Замечательно, что когда взяли все автопортреты пушкинские в профиль, увеличили их в один масштаб и сложили как бы в один, то получилась средняя линия пушкинского автопортрета. А потом, я помню, Андрей Хржановский соединил эту линию с линией профиля смертной маски Пушкина — оказалось, что они совпали абсолютно безукоризненно... Но это было среднее между всеми его набросками. Естественно, ни один из этих набросков точно бы не совпал. Потому что рука всякий раз движется по-разному. В согласии с темпераментом, с состоянием душевным... Ну, и еще с той мерой гротеска, какую Пушкин вкладывал в свои рисунки, той, которая и давала нам свободу. И дело было только в том, чтобы соотнести свое состояние с тем, которое должно соответствовать развитию действия.

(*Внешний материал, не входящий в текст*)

#[export] Instance UdpType_eq_dec : EqDecision UdpType.
Proof. solve_decision. Defined.

(** The object a send's buffer points into. *)
Inductive udp_buffer := Buf_msg | Buf_sendMsg.

(** An outstanding send: its buffer, its size, and the destination copied at
    the call ([None]: the connected peer). *)
Record udp_send := mkUdpSend { snd_buf : udp_buffer; snd_size : Z; snd_to : option endpoint }.

Record UdpSession := mkUdpSession {
  us_open : bool;
  us_connects : nat;
  us_receives : list UdpType;        (* async_receive, async_receive_from *)
  us_sends : list udp_send;
  us_out : list (option endpoint * list Z);   (* datagrams sent *)
  us_reuse_address : bool;
  us_epLocal : endpoint;
  us_epRemote : endpoint;
  us_udpType : UdpType;
  us_msg : Msg;
  us_sendMsg : Msg;
  us_msgTmr : nat;                   (* waits outstanding on the timer *)
  us_handler : option ptr;
  us_owner : option ptr
}.

Section Setters.
Implicit Types s : UdpSession.
Definition us_set_open x s := mkUdpSession x (us_connects s) (us_receives s) (us_sends s)
  (us_out s) (us_reuse_address s) (us_epLocal s) (us_epRemote s) (us_udpType s) (us_msg s)
  (us_sendMsg s) (us_msgTmr s) (us_handler s) (us_owner s).
Definition us_set_connects f s := mkUdpSession (us_open s) (f (us_connects s)) (us_receives s)
  (us_sends s) (us_out s) (us_reuse_address s) (us_epLocal s) (us_epRemote s) (us_udpType s)
  (us_msg s) (us_sendMsg s) (us_msgTmr s) (us_handler s) (us_owner s).
Definition us_set_receives f s := mkUdpSession (us_open s) (us_connects s) (f (us_receives s))
  (us_sends s) (us_out s) (us_reuse_address s) (us_epLocal s) (us_epRemote s) (us_udpType s)
  (us_msg s) (us_sendMsg s) (us_msgTmr s) (us_handler s) (us_owner s).
Definition us_set_sends f s := mkUdpSession (us_open s) (us_connects s) (us_receives s)
  (f (us_sends s)) (us_out s) (us_reuse_address s) (us_epLocal s) (us_epRemote s) (us_udpType s)
  (us_msg s) (us_sendMsg s) (us_msgTmr s) (us_handler s) (us_owner s).
Definition us_set_out f s := mkUdpSession (us_open s) (us_connects s) (us_receives s)
  (us_sends s) (f (us_out s)) (us_reuse_address s) (us_epLocal s) (us_epRemote s) (us_udpType s)
  (us_msg s) (us_sendMsg s) (us_msgTmr s) (us_handler s) (us_owner s).
Definition us_set_reuse x s := mkUdpSession (us_open s) (us_connects s) (us_receives s)
  (us_sends s) (us_out s) x (us_epLocal s) (us_epRemote s) (us_udpType s)
  (us_msg s) (us_sendMsg s) (us_msgTmr s) (us_handler s) (us_owner s).
Definition us_set_epRemote x s := mkUdpSession (us_open s) (us_connects s) (us_receives s)
  (us_sends s) (us_out s) (us_reuse_address s) (us_epLocal s) x (us_udpType s)
  (us_msg s) (us_sendMsg s) (us_msgTmr s) (us_handler s) (us_owner s).
Definition us_set_msg x s := mkUdpSession (us_open s) (us_connects s) (us_receives s)
  (us_sends s) (us_out s) (us_reuse_address s) (us_epLocal s) (us_epRemote s) (us_udpType s)
  x (us_sendMsg s) (us_msgTmr s) (us_handler s) (us_owner s).
Definition us_set_msgTmr x s := mkUdpSession (us_open s) (us_connects s) (us_receives s)
  (us_sends s) (us_out s) (us_reuse_address s) (us_epLocal s) (us_epRemote s) (us_udpType s)
  (us_msg s) (us_sendMsg s) x (us_handler s) (us_owner s).
Definition us_set_owner x s := mkUdpSession (us_open s) (us_connects s) (us_receives s)
  (us_sends s) (us_out s) (us_reuse_address s) (us_epLocal s) (us_epRemote s) (us_udpType s)
  (us_msg s) (us_sendMsg s) (us_msgTmr s) (us_handler s) x.
End Setters.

Только! Тут ведь речь не об абсолютной вульгарности, не о желании: вот я пришел сегодня на съемку, а меня в автобусе притиснули, и ребро подвернулось, так пусть и Пушкин (или Башмачкин) ходит скособочась. Нет, конечно. Соотнести свое состояние с персонажем — значит, выработать в себе определенный душевный настрой и сохранить его на все то время, пока снимается фильм. <...>
Норштейн Ю. Движение: поиски персонажа // Искусство кино. 1989. № 4.